What you need to do.
Filter the listing down to the lines containing the word "pose".

START Data for processing

Lemma decode_suffix_Some (m : gmap str DomainFieldDef) n l f op :
  decode_suffix m n l = Some (f, op) →
  ∃ suffix, (suffix, op) ∈ l ∧ m !! slice_end (length suffix) n = Some f ∧
            n = slice_end (length suffix) n ++ suffix.
Proof.
  induction l as [|[suffix op'] l IH]; simpl; [done|].
  destruct (ends_with suffix n) eqn:He; simpl.
  - destruct (m !! _) as [g|] eqn:Hm.
    + intros [= -> ->]. exists suffix. split_and!; [by left|done|].
      apply ends_with_spec in He as [k ->]. by rewrite slice_end_app.
    + intros (s & ? & ?)%IH. exists s. split; [by right|done].
  - intros (s & ? & ?)%IH. exists s. split; [by right|done].
Qed.

Lemma decodeFilterArg_field d n f op :
  decodeFilterArg n (fieldByName d) = Some (f, op) → f ∈ fields d.
Proof.
  unfold decodeFilterArg. destruct (fieldByName d !! n) as [g|] eqn:E.
  - intros [= <- <-]. by apply fieldByName_Some in E as [? _].
  - intros (s & _ & H & _)%decode_suffix_Some. by apply fieldByName_Some in H as [? _].
Qed.

(** The suffixes of the table exclude one another, so the order in which the
    loop tries them does not matter. *)
Lemma ends_with_shorter s s' n :
  ends_with s n = true → ends_with s' n = true → length s ≤ length s' →
  ends_with s s' = true.
Proof.
  rewrite !ends_with_spec. intros [k ->] [k' Hk'] Hlen.
  apply app_eq_inv in Hk' as [(m & -> & ->)|(m & -> & ->)].
  - by exists m.
  - rewrite length_app in Hlen. assert (m = []) as -> by (apply nil_length_inv; lia).
    by exists [].
Qed.

Lemma SUFFIXES_not_nested :
  Forall (λ p : str * SqlOp, Forall (λ q : str * SqlOp,
    implb (ends_with p.1 q.1) (bool_decide (p = q)) = true) SUFFIXES) SUFFIXES.
Proof. repeat constructor. Qed.

Lemma SUFFIXES_exclusive p q n :
  p ∈ SUFFIXES → q ∈ SUFFIXES → ends_with p.1 n = true → ends_with q.1 n = true → p = q.
Proof.
  intros Hp Hq Ep Eq. pose proof SUFFIXES_not_nested as H.
  rewrite Forall_forall in H.
  assert (Hnest : ∀ a b, a ∈ SUFFIXES → b ∈ SUFFIXES → ends_with a.1 b.1 = true → a = b).
  { intros a b Ha Hb Hab. specialize (H a Ha). rewrite Forall_forall in H.
    specialize (H b Hb). rewrite Hab in H. by apply bool_decide_eq_true in H. }
  destruct (decide (length p.1 ≤ length q.1)) as [Hle|Hle].
  - by apply Hnest, (ends_with_shorter _ _ n).
  - symmetry. apply Hnest; [done..|]. apply (ends_with_shorter _ _ n); [done..|lia].
Qed.

Lemma decode_suffix_complete (m : gmap str DomainFieldDef) n l s op f :
  (∀ p, p ∈ l → p ∈ SUFFIXES) → (s, op) ∈ l → ends_with s n = true →
  m !! slice_end (length s) n = Some f → decode_suffix m n l = Some (f, op).
Proof.
  intros Hl Hin Hs Hm. induction l as [|[s' op'] l IH]; simpl; [set_solver|].
  destruct (ends_with s' n) eqn:Hs'; simpl.
  - assert ((s', op') = (s, op)) as [= -> ->].
    { apply (SUFFIXES_exclusive _ _ n); [apply Hl; by left|by apply Hl|done..]. }
    by rewrite Hm.
  - apply elem_of_cons in Hin as [[= -> ->]|Hin]; [congruence|].
    apply IH; [|done]. intros p ?. apply Hl. by right.
Qed.

Lemma decodeFilterArg_suffixed d f s op :
  NoDup (field_name <$> fields d) → f ∈ fields d → (s, op) ∈ SUFFIXES →
  field_name f ++ s ∉ field_name <$> fields d →
  decodeFilterArg (field_name f ++ s) (fieldByName d) = Some (f, op).
Proof.
  intros Hnd Hf Hs Hno. unfold decodeFilterArg.
  rewrite (proj2 (fieldByName_None _ _) Hno).
  apply (decode_suffix_complete _ _ _ s); [done|done|apply ends_with_app|].
  rewrite slice_end_app. by apply fieldByName_lookup.
Qed.

Lemma decodeFilterArg_bare d f :
  NoDup (field_name <$> fields d) → f ∈ fields d →
  decodeFilterArg (field_name f) (fieldByName d) = Some (f, SqlEq).
Proof. intros. unfold decodeFilterArg. by rewrite fieldByName_lookup. Qed.

(** ** Placeholders and values *)

Lemma op_text_no_dollar op : 36%N ∉ op_text op.
Proof. destruct op; js_decide. Qed.

Lemma field_name_no_dollar d f :
  domain_ids d → f ∈ fields d → ∀ c, is_id_unit c = false → c ∉ field_name f.
Proof.
  intros [_ H] Hf c Hc. rewrite Forall_forall in H. apply is_id_not_in; auto.
Qed.

Lemma where_terms_no_dollar d args :
  domain_ids d → Forall (λ s, 36%N ∉ s) (where_terms d args).*1.
Proof.
  intros Hd. unfold where_terms. rewrite fmap_app, Forall_app. split.
  - destruct (is_undef _); repeat constructor.
    change (36%N ∉ #"id = "). js_decide.
  - apply Forall_fmap, Forall_forall. intros [s v] Hin. simpl.
    apply list_elem_of_omap in Hin as ([n v'] & _ & Ht). unfold where_term in Ht.
    destruct (is_nullish _); [done|]. case_decide; [done|].
    destruct (decodeFilterArg _ _) as [[f op]|] eqn:E; [|done].
    injection Ht as <- _. rewrite not_elem_of_app. split; [|apply op_text_no_dollar].
    apply decodeFilterArg_field in E. by apply (field_name_no_dollar d).
Qed.

Lemma where_sql_params d args t :
  domain_ids d → no_digit_head t → 36%N ∉ t →
  sql_params (where_sql (buildWhereClause d args) ++ t) =
  numbered (length (where_values (buildWhereClause d args))).
Proof.
  intros Hd Ht Hdt. rewrite buildWhereClause_terms.
  pose proof (where_terms_no_dollar d args Hd) as Hno.
  unfold render_where. destruct (where_terms d args) as [|t0 ts]; [by apply sql_params_nil|].
  cbn [where_sql where_values]. rewrite <- app_assoc.
  rewrite (sql_params_app #" WHERE ") by js_decide.
  unfold number_terms. rewrite sql_params_join; try done.
  - rewrite (sql_params_nil t), app_nil_r by done. by rewrite !length_fmap.
  - js_decide.
Qed.

(** ** What the statement text may depend on

    The text of a WHERE clause is a function of the names of the arguments
    and of which of them are null; argument values only reach the values
    array. *)
Definition arg_shape (entry : str * jsval) : str * (bool * bool) :=
  (entry.1, (is_undef entry.2, is_nullish entry.2)).

Lemma assoc_get_shape k args args' :
  arg_shape <$> args = arg_shape <$> args' →
  is_undef (obj_get k args) = is_undef (obj_get k args').
Proof.
  unfold obj_get. revert args'.
  induction args as [|[n v] args IH]; intros [|[n' v'] args']; simpl; try done.
  intros [= -> Hu Hn Hs]. case_decide; [done|]. by apply IH.
Qed.

Lemma where_term_shape m e e' :
  arg_shape e = arg_shape e' → fst <$> where_term m e = fst <$> where_term m e'.
Proof.
  destruct e as [n v], e' as [n' v']. unfold arg_shape, where_term. simpl.
  intros [= -> _ ->]. destruct (is_nullish v'); [done|]. case_decide; [done|].
  by destruct (decodeFilterArg n' m) as [[f op]|].
Qed.

Lemma omap_fst_shape m args args' :
  arg_shape <$> args = arg_shape <$> args' →
  (omap (where_term m) args).*1 = (omap (where_term m) args').*1.
Proof.
  revert args'. induction args as [|e args IH]; intros [|e' args']; simpl; try done.
  intros H. injection H as H1 H2 H3 Hs.
  assert (Ht : fst <$> where_term m e = fst <$> where_term m e').
  { apply where_term_shape. unfold arg_shape. congruence. }
  destruct (where_term m e) as [[s v]|], (where_term m e') as [[s' v']|]; try done.
  - injection Ht as ->. simpl. f_equal. by apply IH.
  - by apply IH.
Qed.

Lemma where_sql_shape d args args' :
  arg_shape <$> args = arg_shape <$> args' →
  where_sql (buildWhereClause d args) = where_sql (buildWhereClause d args').
Proof.
  intros Hs. rewrite !buildWhereClause_terms.
  assert (Ht : (where_terms d args).*1 = (where_terms d args').*1).
  { unfold where_terms. rewrite !fmap_app, (omap_fst_shape _ _ _ Hs).
    f_equal. rewrite (assoc_get_shape _ _ _ Hs). by destruct (is_undef _). }
  unfold render_where, number_terms.
  destruct (where_terms d args) as [|x xs], (where_terms d args') as [|y ys];
    try done. cbn [where_sql]. by rewrite Ht.
Qed.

END Data for processing

Reply to the exercise.
  intros Hp Hq Ep Eq. pose proof SUFFIXES_not_nested as H.
  pose proof (where_terms_no_dollar d args Hd) as Hno.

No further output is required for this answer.